(* ===== verification/Budget.v ===== *)
(** * Budget: the per-minute budget of a metered bucket

    A store meters a bucket when each of its steps either leaves the bucket's
    balance alone or rewrites it to a well-formed snapshot worth what it held less
    the step's charge, up to one rounding, and refills it as [Bucket.Refill] does in
    between.  [metered_budget] bounds what any such store charges in a window of
    time; the in-process store and the Redis store are two of them. *)

From stdpp Require Import base tactics numbers list.
From Stdlib Require Import ZArith Lia.
From S2P Require Import Prelude GoFloat Api Bucket.

(** Capacities and amounts the arithmetic is exact for. *)
Definition limit_ok (n : Z) : Prop := 0 <= n <= max_capacity.

Definition cost_ok (n : Z) : Prop := 0 <= n < int64_max.

(** A snapshot taken at [nowMs] for a capacity. *)
Definition fresh (nowMs capacity : Z) (st : State) : Prop :=
  wf st /\ LastMs st = nowMs /\ Capacity st = capacity.

Lemma fresh_TryConsume st capacity nowMs cost :
  time_ok nowMs -> capacity <= max_capacity -> cost <= int64_max ->
  fresh nowMs capacity st -> fresh nowMs capacity (TryConsume st nowMs cost).1.
Proof.
  intros T Hc Hx (W & E1 & E2).
  destruct (TryConsume_wf st nowMs ltac:(rewrite E1; exact T) T ltac:(lia) W cost _ _ Hx
    (surjective_pairing _)) as (W' & L & C).
  split; [exact W'|]. split; [exact L|]. rewrite C. exact E2.
Qed.

Lemma fresh_Credit st capacity nowMs amount :
  time_ok nowMs -> limit_ok capacity -> amount <= int64_max ->
  fresh nowMs capacity st -> fresh nowMs capacity (Credit st nowMs amount).
Proof.
  intros T [Hc0 Hc] Hx (W & E1 & E2). unfold fresh. rewrite <- E2 in *.
  apply Credit_wf; auto. rewrite E1. exact T.
Qed.

(** ** What one step on a bucket charges *)

(** The snapshot [st'] is [st] less [q] tokens, up to one rounding. *)
Definition acts (c nowMs : Z) (st st' : State) (q : Z) : Prop :=
  fresh nowMs c st' /\ stTokens st' + q * one <= stTokens st + c * 2 ^ 1021.

(** The error of one rounded addition within the capacity. *)
Lemma round_within c x : 0 < c -> Z.abs x <= c * one -> rnd x 1 <= x + c * 2 ^ 1021.
Proof.
  intros Hc H. pose proof (rnd_error x 1 ltac:(lia)) as E. pose proof one_ulp as OU.
  pose proof one_big. pose proof (pow2_pos 1021 ltac:(lia)).
  assert (Z.max (2 ^ 52 * 1) (Z.abs x) <= c * one) by nia.
  rewrite OU in H2. set (u := 2 ^ 1021) in *. lia.
Qed.

(** ** Metered stores *)

(** The scale of [admit_all_bound]: everything times [60000 * 2^159]. *)
Definition scale : Z := 60000 * 2 ^ 159.

(** What [dt] milliseconds earn, scaled, with the rounding of the rate. *)
Definition earn (c dt : Z) : Z := (2 ^ 53 + 1) ^ 3 * (dt * c * one).

(** The rounding of one addition, scaled. *)
Definition round_err (c : Z) : Z := scale * (c * 2 ^ 1021).

Section Metered.
Context {S O : Type} (step : Time -> S -> O -> S) (charge : Time -> S -> O -> Z).
Context (balance : S -> Z -> float64) (inv : Z -> S -> Prop) (legal : O -> Prop).
Context (c u : Z) (Hc : 0 < c <= max_capacity) (Hu : u <= 2 ^ 53).

(** The sum of a history's charges; its calls happen in order from [t] on and end
    at [u] ms. *)
Fixpoint total (s : S) (h : list (Time * O)) : Z :=
  match h with
  | [] => 0
  | (now, o) :: h => charge now s o + total (step now s o) h
  end.

Fixpoint timed (t : Z) (h : list (Time * O)) : Prop :=
  match h with
  | [] => t <= u
  | (now, o) :: h => t <= toUnixMilli now /\ legal o /\ timed (toUnixMilli now) h
  end.

Lemma timed_le t h : timed t h -> t <= u.
Proof.
  revert t. induction h as [|[now o] h IH]; simpl; intros t H; [assumption|].
  destruct H as (H & _ & H'). apply IH in H'. lia.
Qed.

(** What a step at [n] that charges [q] does to the balance from then on. *)
Variant metered (n : Z) (s s' : S) (q : Z) : Prop :=
| meter_kept : q = 0 -> (forall m, n <= m <= u -> balance s' m = balance s m) -> metered n s s' q
| meter_rewritten st' : fresh n c st' ->
    (forall m, n <= m <= u -> balance s' m = stTokens (Refill st' m)) ->
    stTokens st' + q * one <= balance s n + c * 2 ^ 1021 -> metered n s s' q.

Context (Step : forall T s now o,
  inv T s -> 0 < T -> T <= toUnixMilli now <= u -> legal o ->
  inv (toUnixMilli now) (step now s o) /\
  metered (toUnixMilli now) s (step now s o) (charge now s o)).
Context (Full : forall T s n, inv T s -> 0 < T -> T <= n <= u -> balance s n <= c * one).

(** From [L] on the bucket holds at most [P] (scaled) and what the rate earns. *)
Definition holds (s : S) (T P L : Z) : Prop :=
  forall n, T <= n <= u -> scale * balance s n <= P + earn c (n - L).

Lemma earn_nonneg dt : 0 <= dt -> 0 <= earn c dt.
Proof.
  intros H. unfold earn. pose proof one_pos.
  apply Z.mul_nonneg_nonneg; [lia|]. apply Z.mul_nonneg_nonneg; [|lia].
  apply Z.mul_nonneg_nonneg; lia.
Qed.

Lemma round_err_nonneg : 0 <= round_err c.
Proof.
  unfold round_err, scale. pose proof (pow2_pos 1021 ltac:(lia)).
  apply Z.mul_nonneg_nonneg; [lia|]. apply Z.mul_nonneg_nonneg; lia.
Qed.

Lemma holds_full T s : inv T s -> 0 < T -> holds s T (scale * (c * one)) T.
Proof.
  intros I H0 n Hn. pose proof (earn_nonneg (n - T) ltac:(lia)).
  assert (scale * balance s n <= scale * (c * one)) by
    (apply Z.mul_le_mono_nonneg_l; [unfold scale; lia|exact (Full T s n I H0 Hn)]). lia.
Qed.

(** A bucket written at [n0] holds what was written and what the rate earns. *)
Lemma holds_rewritten s n0 st :
  fresh n0 c st -> 0 < n0 <= u -> (forall m, n0 <= m <= u -> balance s m = stTokens (Refill st m)) ->
  holds s n0 (scale * stTokens st + round_err c) n0.
Proof.
  intros (W & L & C) H0 E n Hn. rewrite E by exact Hn.
  pose proof (Refill_gain st n ltac:(rewrite C; exact Hc) ltac:(lia)
    ltac:(unfold time_ok, int64_max; lia) ltac:(lia) W) as G.
  rewrite L, C in G. unfold round_err, earn, scale in *. lia.
Qed.

(** The charges of a window are bounded by what the bucket holds. *)
Lemma total_bound h : forall T s P L,
  inv T s -> 0 < T -> timed T h -> L <= T -> - scale * slack <= P -> holds s T P L ->
  scale * (total s h * one)
    <= P + scale * slack + earn c (u - L) + Z.of_nat (length h) * (2 * round_err c).
Proof.
  induction h as [|[now o] h IH]; intros T s P L I HT W HL HP H.
  - cbn [total length timed] in *. pose proof (earn_nonneg (u - L) ltac:(lia)). lia.
  - destruct W as (H1 & Lg & W). pose proof (timed_le _ _ W) as Hn.
    destruct (Step T s now o I HT ltac:(lia) Lg) as [I' Tch].
    set (n := toUnixMilli now) in *. cbn [total]. pose proof round_err_nonneg as Re.
    change (length ((now, o) :: h)) with (Datatypes.S (length h)).
    rewrite Nat2Z.inj_succ, Z.mul_succ_l.
    specialize (IH n (step now s o)).
    destruct Tch as [Q E|st' F E D].
    + rewrite Q. specialize (IH P L I' ltac:(lia) W ltac:(lia) HP).
      assert (H' : holds (step now s o) n P L) by (intros m Hm; rewrite E by exact Hm; apply H; lia).
      specialize (IH H'). lia.
    + pose proof (holds_rewritten _ n st' F ltac:(lia) E) as H'.
      assert (Lo : - scale * slack <= scale * stTokens st' + round_err c).
      { destruct F as ([_ Lo _] & _). unfold scale in *. lia. }
      specialize (IH _ n I' ltac:(lia) W ltac:(lia) Lo H').
      specialize (H n ltac:(lia)).
      assert (Ea : earn c (u - L) = earn c (u - n) + earn c (n - L)) by (unfold earn; ring).
      assert (De : scale * (stTokens st' + charge now s o * one) <=
        scale * balance s n + round_err c).
      { unfold round_err. rewrite <- Z.mul_add_distr_l.
        apply Z.mul_le_mono_nonneg_l; [unfold scale; lia|exact D]. }
      rewrite !Z.mul_add_distr_r, !Z.mul_add_distr_l in *. lia.
Qed.

(** The budget of a window: the capacity, what the rate earns, and one token for
    all the rounding. *)
Lemma metered_budget T s h :
  inv T s -> 0 < T -> timed T h ->
  c <= 2 ^ 30 -> u - T <= 2 ^ 32 -> Z.of_nat (length h) <= 2 ^ 20 ->
  60000 * total s h <= 60000 * (c + 1) + (u - T) * c.
Proof.
  intros I T1 W Hc' Hd Hn. pose proof (timed_le _ _ W) as TL. pose proof slack_small. pose proof one_pos.
  pose proof (total_bound h T s (scale * (c * one)) T I T1 W ltac:(lia)
    ltac:(unfold scale; pose proof slack_pos; nia) (holds_full T s I T1)) as B.
  pose proof one_ulp as OU. unfold scale, earn, round_err, scale in B.
  set (d := u - T) in *. set (k := Z.of_nat _) in *.
  assert (Tc : d * c <= 2 ^ 62) by nia. assert (Kc : k * c <= 2 ^ 50) by nia.
  assert (0 <= d * c) by nia.
  set (A := total _ _) in *. clearbody A d k. rewrite OU in *.
  pose proof (pow2_pos 1021 ltac:(lia)). set (v := 2 ^ 1021) in *.
  apply Z.mul_le_mono_pos_r with (p := 2 ^ 159 * (2 ^ 53 * v)); [lia|].
  assert (d * c * (2 ^ 53 * v) <= 2 ^ 62 * (2 ^ 53 * v))
    by (apply Z.mul_le_mono_nonneg_r; lia).
  assert (k * c * v <= 2 ^ 50 * v) by (apply Z.mul_le_mono_nonneg_r; lia).
  lia.
Qed.
End Metered.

[EXERCISE AIM]
From the listing above, return every line that contains the word "Import".

[SOLUTION]
From stdpp Require Import base tactics numbers list.
From Stdlib Require Import ZArith Lia.
From S2P Require Import Prelude GoFloat Api Bucket.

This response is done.